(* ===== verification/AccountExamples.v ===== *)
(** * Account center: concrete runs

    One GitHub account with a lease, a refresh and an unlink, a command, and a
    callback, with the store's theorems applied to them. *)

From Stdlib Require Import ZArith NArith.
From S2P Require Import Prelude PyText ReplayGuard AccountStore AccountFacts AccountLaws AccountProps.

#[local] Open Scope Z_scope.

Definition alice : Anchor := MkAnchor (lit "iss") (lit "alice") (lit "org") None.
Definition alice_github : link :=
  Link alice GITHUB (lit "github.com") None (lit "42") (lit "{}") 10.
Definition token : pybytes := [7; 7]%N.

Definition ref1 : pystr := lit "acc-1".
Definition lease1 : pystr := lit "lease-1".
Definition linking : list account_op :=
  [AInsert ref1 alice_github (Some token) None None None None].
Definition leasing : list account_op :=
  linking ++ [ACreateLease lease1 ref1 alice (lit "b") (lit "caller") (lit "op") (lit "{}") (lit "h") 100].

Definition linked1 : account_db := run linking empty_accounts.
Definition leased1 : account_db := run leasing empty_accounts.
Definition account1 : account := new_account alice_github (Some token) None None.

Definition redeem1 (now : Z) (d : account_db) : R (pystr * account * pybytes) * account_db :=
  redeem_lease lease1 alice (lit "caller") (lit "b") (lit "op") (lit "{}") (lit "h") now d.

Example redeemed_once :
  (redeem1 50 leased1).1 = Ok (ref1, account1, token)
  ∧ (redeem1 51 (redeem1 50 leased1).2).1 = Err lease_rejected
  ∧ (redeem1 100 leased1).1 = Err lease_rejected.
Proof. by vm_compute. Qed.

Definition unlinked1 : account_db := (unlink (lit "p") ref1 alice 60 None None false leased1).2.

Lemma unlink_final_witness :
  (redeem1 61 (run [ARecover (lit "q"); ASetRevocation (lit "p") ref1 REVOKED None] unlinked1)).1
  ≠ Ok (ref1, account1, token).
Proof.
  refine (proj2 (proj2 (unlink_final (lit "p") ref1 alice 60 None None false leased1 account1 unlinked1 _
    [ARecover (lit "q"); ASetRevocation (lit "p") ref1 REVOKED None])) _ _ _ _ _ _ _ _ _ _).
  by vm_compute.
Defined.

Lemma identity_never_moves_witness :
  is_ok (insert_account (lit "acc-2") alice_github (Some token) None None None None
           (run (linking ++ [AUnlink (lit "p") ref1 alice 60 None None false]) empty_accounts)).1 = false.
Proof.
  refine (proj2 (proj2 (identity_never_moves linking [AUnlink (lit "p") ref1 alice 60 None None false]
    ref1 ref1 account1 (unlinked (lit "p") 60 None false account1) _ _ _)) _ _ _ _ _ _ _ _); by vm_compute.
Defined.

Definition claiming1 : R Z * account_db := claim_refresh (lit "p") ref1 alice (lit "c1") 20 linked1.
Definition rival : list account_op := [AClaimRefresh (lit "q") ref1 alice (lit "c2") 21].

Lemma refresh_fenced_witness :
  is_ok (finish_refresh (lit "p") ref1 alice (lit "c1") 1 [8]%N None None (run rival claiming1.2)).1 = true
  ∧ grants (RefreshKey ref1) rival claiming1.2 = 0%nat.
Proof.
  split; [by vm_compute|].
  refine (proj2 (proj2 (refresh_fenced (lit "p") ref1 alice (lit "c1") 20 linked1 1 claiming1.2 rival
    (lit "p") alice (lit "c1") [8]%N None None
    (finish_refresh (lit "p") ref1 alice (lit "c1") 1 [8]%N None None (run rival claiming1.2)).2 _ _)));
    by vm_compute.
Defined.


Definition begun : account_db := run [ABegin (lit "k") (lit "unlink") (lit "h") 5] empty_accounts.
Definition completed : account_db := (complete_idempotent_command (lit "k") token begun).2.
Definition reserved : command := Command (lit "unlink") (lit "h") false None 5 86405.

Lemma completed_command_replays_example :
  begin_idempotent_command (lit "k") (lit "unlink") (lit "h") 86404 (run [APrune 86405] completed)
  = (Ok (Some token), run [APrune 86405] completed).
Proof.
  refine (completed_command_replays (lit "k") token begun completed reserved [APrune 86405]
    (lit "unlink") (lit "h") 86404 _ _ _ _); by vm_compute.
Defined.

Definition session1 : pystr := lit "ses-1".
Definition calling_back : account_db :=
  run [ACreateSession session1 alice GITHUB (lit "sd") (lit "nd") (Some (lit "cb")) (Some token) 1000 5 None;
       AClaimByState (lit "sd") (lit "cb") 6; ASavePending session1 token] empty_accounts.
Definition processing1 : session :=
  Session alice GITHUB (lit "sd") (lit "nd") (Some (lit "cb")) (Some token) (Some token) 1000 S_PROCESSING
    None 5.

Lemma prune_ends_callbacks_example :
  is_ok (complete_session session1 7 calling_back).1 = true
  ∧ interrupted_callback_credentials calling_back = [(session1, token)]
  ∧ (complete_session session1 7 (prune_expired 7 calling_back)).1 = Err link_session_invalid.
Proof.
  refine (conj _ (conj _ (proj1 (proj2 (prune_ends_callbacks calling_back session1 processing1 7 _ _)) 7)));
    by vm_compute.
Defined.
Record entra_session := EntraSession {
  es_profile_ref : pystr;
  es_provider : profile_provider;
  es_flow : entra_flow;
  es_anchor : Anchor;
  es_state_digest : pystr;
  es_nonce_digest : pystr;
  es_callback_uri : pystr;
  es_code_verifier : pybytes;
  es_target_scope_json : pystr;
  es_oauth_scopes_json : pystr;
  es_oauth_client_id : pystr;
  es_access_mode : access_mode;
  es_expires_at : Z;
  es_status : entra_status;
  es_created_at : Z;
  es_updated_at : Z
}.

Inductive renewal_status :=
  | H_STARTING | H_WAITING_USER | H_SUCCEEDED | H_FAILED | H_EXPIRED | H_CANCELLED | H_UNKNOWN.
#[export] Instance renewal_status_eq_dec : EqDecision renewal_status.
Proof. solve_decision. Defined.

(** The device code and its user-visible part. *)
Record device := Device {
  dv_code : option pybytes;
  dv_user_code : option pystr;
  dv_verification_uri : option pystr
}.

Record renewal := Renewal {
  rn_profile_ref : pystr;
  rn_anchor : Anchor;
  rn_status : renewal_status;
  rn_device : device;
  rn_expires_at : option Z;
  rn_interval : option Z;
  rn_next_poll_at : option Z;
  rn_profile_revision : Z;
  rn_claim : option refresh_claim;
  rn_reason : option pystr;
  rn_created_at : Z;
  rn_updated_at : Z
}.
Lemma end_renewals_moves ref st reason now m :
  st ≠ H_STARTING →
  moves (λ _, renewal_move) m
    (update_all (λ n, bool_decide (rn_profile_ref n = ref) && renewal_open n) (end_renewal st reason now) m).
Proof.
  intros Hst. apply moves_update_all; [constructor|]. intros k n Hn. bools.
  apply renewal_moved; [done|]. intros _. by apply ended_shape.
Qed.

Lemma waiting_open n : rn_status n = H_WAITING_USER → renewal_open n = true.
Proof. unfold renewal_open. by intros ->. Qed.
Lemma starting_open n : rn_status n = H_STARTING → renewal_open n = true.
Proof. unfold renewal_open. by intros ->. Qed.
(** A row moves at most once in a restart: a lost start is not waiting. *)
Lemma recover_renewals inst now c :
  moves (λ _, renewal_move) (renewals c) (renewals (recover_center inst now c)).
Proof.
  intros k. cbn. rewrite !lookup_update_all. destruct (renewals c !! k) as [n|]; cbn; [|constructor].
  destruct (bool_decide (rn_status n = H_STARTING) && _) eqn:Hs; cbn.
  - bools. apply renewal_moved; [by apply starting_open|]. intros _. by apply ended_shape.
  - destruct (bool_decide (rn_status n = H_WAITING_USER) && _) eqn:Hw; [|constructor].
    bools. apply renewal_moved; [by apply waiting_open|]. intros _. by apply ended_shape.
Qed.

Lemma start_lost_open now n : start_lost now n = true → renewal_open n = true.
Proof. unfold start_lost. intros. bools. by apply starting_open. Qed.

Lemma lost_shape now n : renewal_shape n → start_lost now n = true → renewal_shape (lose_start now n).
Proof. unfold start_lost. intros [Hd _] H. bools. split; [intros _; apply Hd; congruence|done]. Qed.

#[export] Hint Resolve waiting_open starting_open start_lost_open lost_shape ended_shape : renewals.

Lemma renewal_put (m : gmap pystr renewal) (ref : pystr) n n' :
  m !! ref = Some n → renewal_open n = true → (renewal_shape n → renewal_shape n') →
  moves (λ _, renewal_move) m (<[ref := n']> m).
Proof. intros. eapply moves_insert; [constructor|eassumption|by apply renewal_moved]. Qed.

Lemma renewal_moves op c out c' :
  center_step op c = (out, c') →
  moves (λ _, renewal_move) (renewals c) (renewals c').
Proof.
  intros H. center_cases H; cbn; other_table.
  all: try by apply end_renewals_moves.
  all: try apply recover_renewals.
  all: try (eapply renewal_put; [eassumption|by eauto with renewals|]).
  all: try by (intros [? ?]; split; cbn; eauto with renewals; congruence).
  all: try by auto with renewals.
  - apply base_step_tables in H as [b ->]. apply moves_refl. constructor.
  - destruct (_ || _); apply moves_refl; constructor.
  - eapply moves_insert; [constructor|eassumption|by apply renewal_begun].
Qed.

What this task involves:
An exact, complete copy of the lines above from the one with "86404 _ _ _ _); by vm_compute." through the one with "calling_back = [(session1, token)]" is the whole answer.

Solution for this exercise:
    (lit "unlink") (lit "h") 86404 _ _ _ _); by vm_compute.
Defined.

Definition session1 : pystr := lit "ses-1".
Definition calling_back : account_db :=
  run [ACreateSession session1 alice GITHUB (lit "sd") (lit "nd") (Some (lit "cb")) (Some token) 1000 5 None;
       AClaimByState (lit "sd") (lit "cb") 6; ASavePending session1 token] empty_accounts.
Definition processing1 : session :=
  Session alice GITHUB (lit "sd") (lit "nd") (Some (lit "cb")) (Some token) (Some token) 1000 S_PROCESSING
    None 5.

Lemma prune_ends_callbacks_example :
  is_ok (complete_session session1 7 calling_back).1 = true
  ∧ interrupted_callback_credentials calling_back = [(session1, token)]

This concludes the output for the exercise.